A few weeks ago Pat, Lee, Lauren and myself went to the Bahamas to get ready for the upcoming Fstoppers Workshop. While we were there, we wanted to film some kind of architectural photography tutorial video, and we're happy to share that it's finally ready. The Atlantis Resort is giving us an all-access pass to photograph anything at the resort for the workshop, and here's a sample of what we could be shooting if you decide to come.
Being an architectural photographer myself, I have seen some pretty incredible locations throughout North America and Europe over the past few years, but I have to say that the penthouse suite at The Cove (a part of the Atlantis Resort) was one of the most impressive. At $15,000 a night it isn't cheap, and it makes a perfect location to teach plenty of techniques when it comes to architectural photography. The last time we did one of these videos, we focused on a twilight exterior photograph in Scottsdale, Arizona. This time we're on the other side of the country and we'll be doing a twilight interior photograph - which shares many of the same techniques and post processing tricks.
For this shot, we spent a lot of time deciding on a composition and ended up choosing to use a tilt shift lens to create a stitched vertical panorama that captured both the floor and ceiling without using an ultra wide angle lens. This is a pretty easy technique that allows you to capture wide fields of view while not losing image quality due to being too wide. This also makes for a pretty massive file with plenty of detail. I usually do this with a 24mm Tilt Shift Lens and 1.4x extender, which surprisingly enough works on Canon's fantastic TS lenses.
After we chose the composition, we got to work moving furniture and adding light. You want to make sure that everything is just where you want it during the twilight period - so that when the light outside is balanced with the light inside, you're ready to take your photographs and add the light if you want to. In this particular room, there was plenty of overhead lighting which was visible to the naked eye, but not to the camera. In order to add some of that sparkle and drama back to the image, we added a little bit of light with a speedlight and Photoshop.

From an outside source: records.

Lemma run_ok (key firmware : bytes) :
  String.length key_hex = 64%nat →
  fromhex key_hex = Some key →
  files w !! input_path = Some firmware →
  signed_path input_path output_path ∉ wdenied w →
  let signature := HMAC.digest key firmware in
  let out := signed_path input_path output_path in
  sign_firmware input_path key_hex output_path w
  = (Ok out,
     World (<[out := firmware ++ signature]> (files w)) (wdenied w) (entropy w)
           (trace w ++
            [EvFromhex; EvRead input_path; EvPrint (firmware_size_line firmware);
             EvHmac key firmware signature; EvPrint (signature_line signature);
             EvOpenW out; EvWrite out firmware; EvWrite out signature;
             EvPrint (signed_line out firmware signature)])).
Proof.
  intros Hlen Hhex Hin Hout signature out. run_script. rewrite Hlen, Hhex. run_step.
  rewrite Hin. run_step. fold (signed_path input_path output_path). fold out.
  destruct (decide (out ∈ wdenied w)) as [Y|_]; [contradiction|]. run_step.
  rewrite !alter_insert_eq. rewrite <- !app_assoc. reflexivity.
Qed.

(** Every run ends in one of the five ways above. *)
Lemma run_cases :
  let r := sign_firmware input_path key_hex output_path w in
  let out := signed_path input_path output_path in
  (String.length key_hex ≠ 64%nat ∧ r = (Raise (InvalidKeyLength (String.length key_hex)), w))
  ∨ (String.length key_hex = 64%nat ∧ fromhex key_hex = None ∧
     r = (Raise InvalidKeyEncoding, add_events [EvFromhex] w))
  ∨ (∃ key, String.length key_hex = 64%nat ∧ fromhex key_hex = Some key ∧
     ((files w !! input_path = None ∧ fst r = Raise (OSError input_path))
      ∨ (∃ firmware, files w !! input_path = Some firmware ∧
         ((out ∈ wdenied w ∧ fst r = Raise (OSError out))
          ∨ ((out ∉ wdenied w) ∧
             r = (Ok out,
                  World (<[out := firmware ++ HMAC.digest key firmware]> (files w))
                    (wdenied w) (entropy w)
                    (trace w ++
                     [EvFromhex; EvRead input_path; EvPrint (firmware_size_line firmware);
                      EvHmac key firmware (HMAC.digest key firmware);
                      EvPrint (signature_line (HMAC.digest key firmware));
                      EvOpenW out; EvWrite out firmware;
                      EvWrite out (HMAC.digest key firmware);
                      EvPrint (signed_line out firmware (HMAC.digest key firmware))]))))))).
Proof.
  intros r out. subst r.
  destruct (decide (String.length key_hex = 64%nat)) as [Hlen|Hlen].
  2: { left. split; [done|]. by apply run_bad_length. }
  right. destruct (fromhex key_hex) as [key|] eqn:Hhex.
  2: { left. repeat split; try done. by apply run_bad_encoding. }
  right. exists key. repeat split; try done.
  destruct (files w !! input_path) as [firmware|] eqn:Hin.
  2: { left. split; [done|]. by rewrite (run_missing_input key). }
  right. exists firmware. split; [done|].
  destruct (decide (out ∈ wdenied w)) as [Hout|Hout].
  - left. split; [done|]. by rewrite (run_denied key firmware).
  - right. split; [done|]. by apply run_ok.
Qed.
End Runs.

My favorite thing about this image is the tiny amount of gear we used. With just the camera, lens, speedlight, tripod and CamRanger, we were able to create what I consider a pretty stunning shot of a grand location. If this is something that interests you, I highly recommend that you consider making the trek to the Bahamas for my upcoming workshop with fstoppers. I'll be there with 9 other photographers teaching in an intimate setting with a limited amount of students. We'll have unfettered access to these incredible shooting areas - and I'll be able to answer any questions you have about architectural photography, from lighting to composing to getting your business off the ground.
And if you're not able to make it to the workshop, check out 'Where Art Meets Architecture: How To Photograph Real Estate, Architecture, and Interiors', a 7+ hour long tutorial devoted to walking you through nearly every situation I encounter on an architectural photoshoot. You can learn more and check out some of the reviews by heading to the Fstoppers store.
Awesome work, Mike!
amazing!
Mike, I am always baffled, flat-out flabbergasted by the amount of persistence (and patience) these images of yours command. If the resort should use these on their website and marketing materials, I foresee booking rates for the penthouse to triple! Thanks for sharing.
Awesome as usual Mike (and Fstoppers). I had one question about doing the "stitch to panorama" first. When stitching to panorama first, does photoshop "move" "line up" the layers at all or does it just specifically mask them together? More clearly asked, when stitching before adding the light painting layers, do you have any problem with lining up the light painting layers at all with the original layer? Do they line up perfectly when shift dragging them into the document or do you have to nudge them into place layer by layer? Long winded question but I hope you understand what I'm asking. =) Thanks!
Totally understand. MOST of the time it does it perfectly. Occasionally it screws it up just a little bit, in which case I add all the lighting first, and then create the stitch, and then take the stitched frame and merge them together. I then move it under the original base layer and brush out the part that I won't use, which creates a smooth transition between original base layer with light and stitched base layer which catches the ceiling/floor/whatever. Hope that makes sense. Sometimes you have to mess with it, but in many cases it's fine. I usually find the ones that take patience are when I use the 1.4 extender because it introduces a little barrel distortion into an otherwise perfect lens.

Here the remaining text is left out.